• [TASK INSTRUCTIONS]: All of the records should be given again verbatim.
───── EXCERPTED RECORDS
(** * protoc-gen-twirp_typescript: the schema-to-model pipeline of
    [generator/client.go], embedded in Rocq.

    Go strings are byte strings; they are modelled by [string], whose
    characters are the bytes.  Pointers to [Model] are indices into the slice
    [ctx.Models] (every [*Model] of the program is appended there exactly once,
    by [AddModel]), and the nil pointer is [None].  A run of the program either
    returns, panics (a Go runtime error), stops in [log.Fatalf], or does not
    terminate; the last case shows up as [OutOfFuel] for every amount of fuel. *)

From Stdlib Require Import Ascii String List Bool Arith Lia.
From stdpp Require Import base option list relations strings gmap.

Local Open Scope string_scope.
Local Open Scope list_scope.

(* stdpp keeps [String.append] folded; the proofs below compute with it. *)
#[local] Arguments String.append !s1 s2 : simpl nomatch.

(** ** Outcomes of a run *)

Inductive panic_kind : Type :=
| NilDereference        (* invalid memory address or nil pointer dereference *)
| SliceOutOfRange.      (* slice bounds out of range *)

Inductive result (A : Type) : Type :=
| Ok (a : A)
| Panic (k : panic_kind)
| Fatal (msg : string)
| OutOfFuel.

Arguments Ok {A} a.
Arguments Panic {A} k.
Arguments Fatal {A} msg.
Arguments OutOfFuel {A}.

#[global] Instance result_bind : MBind result := fun A B k r =>
  match r with
  | Ok a => k a
  | Panic e => Panic e
  | Fatal msg => Fatal msg
  | OutOfFuel => OutOfFuel
  end.

(** [for _, x := range xs { body }] with a body that may abort. *)
Fixpoint forM {A S : Type} (body : S -> A -> result S) (xs : list A) (s : S)
  : result S :=
  match xs with
  | [] => Ok s
  | x :: xs' => s' ← body s x; forM body xs' s'
  end.

(** ** The functions of package [strings] that the generator calls *)

Module strings.

Definition isUpperByte (c : ascii) : bool :=
  (65 <=? nat_of_ascii c)%nat && (nat_of_ascii c <=? 90)%nat.

Definition isLowerByte (c : ascii) : bool :=
  (97 <=? nat_of_ascii c)%nat && (nat_of_ascii c <=? 122)%nat.

Definition lowerByte (c : ascii) : ascii :=
  if isUpperByte c then ascii_of_nat (nat_of_ascii c + 32)%nat else c.

Definition upperByte (c : ascii) : ascii :=
  if isLowerByte c then ascii_of_nat (nat_of_ascii c - 32)%nat else c.

Fixpoint mapBytes (f : ascii -> ascii) (s : string) : string :=
  match s with
  | EmptyString => EmptyString
  | String c s' => String (f c) (mapBytes f s')
  end.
──────────
• [FINISHED TASK]:
(** * protoc-gen-twirp_typescript: the schema-to-model pipeline of
    [generator/client.go], embedded in Rocq.

    Go strings are byte strings; they are modelled by [string], whose
    characters are the bytes.  Pointers to [Model] are indices into the slice
    [ctx.Models] (every [*Model] of the program is appended there exactly once,
    by [AddModel]), and the nil pointer is [None].  A run of the program either
    returns, panics (a Go runtime error), stops in [log.Fatalf], or does not
    terminate; the last case shows up as [OutOfFuel] for every amount of fuel. *)

From Stdlib Require Import Ascii String List Bool Arith Lia.
From stdpp Require Import base option list relations strings gmap.

Local Open Scope string_scope.
Local Open Scope list_scope.

(* stdpp keeps [String.append] folded; the proofs below compute with it. *)
#[local] Arguments String.append !s1 s2 : simpl nomatch.

(** ** Outcomes of a run *)

Inductive panic_kind : Type :=
| NilDereference        (* invalid memory address or nil pointer dereference *)
| SliceOutOfRange.      (* slice bounds out of range *)

Inductive result (A : Type) : Type :=
| Ok (a : A)
| Panic (k : panic_kind)
| Fatal (msg : string)
| OutOfFuel.

Arguments Ok {A} a.
Arguments Panic {A} k.
Arguments Fatal {A} msg.
Arguments OutOfFuel {A}.

#[global] Instance result_bind : MBind result := fun A B k r =>
  match r with
  | Ok a => k a
  | Panic e => Panic e
  | Fatal msg => Fatal msg
  | OutOfFuel => OutOfFuel
  end.

(** [for _, x := range xs { body }] with a body that may abort. *)
Fixpoint forM {A S : Type} (body : S -> A -> result S) (xs : list A) (s : S)
  : result S :=
  match xs with
  | [] => Ok s
  | x :: xs' => s' ← body s x; forM body xs' s'
  end.

(** ** The functions of package [strings] that the generator calls *)

Module strings.

Definition isUpperByte (c : ascii) : bool :=
  (65 <=? nat_of_ascii c)%nat && (nat_of_ascii c <=? 90)%nat.

Definition isLowerByte (c : ascii) : bool :=
  (97 <=? nat_of_ascii c)%nat && (nat_of_ascii c <=? 122)%nat.

Definition lowerByte (c : ascii) : ascii :=
  if isUpperByte c then ascii_of_nat (nat_of_ascii c + 32)%nat else c.

Definition upperByte (c : ascii) : ascii :=
  if isLowerByte c then ascii_of_nat (nat_of_ascii c - 32)%nat else c.

Fixpoint mapBytes (f : ascii -> ascii) (s : string) : string :=
  match s with
  | EmptyString => EmptyString
  | String c s' => String (f c) (mapBytes f s')
  end.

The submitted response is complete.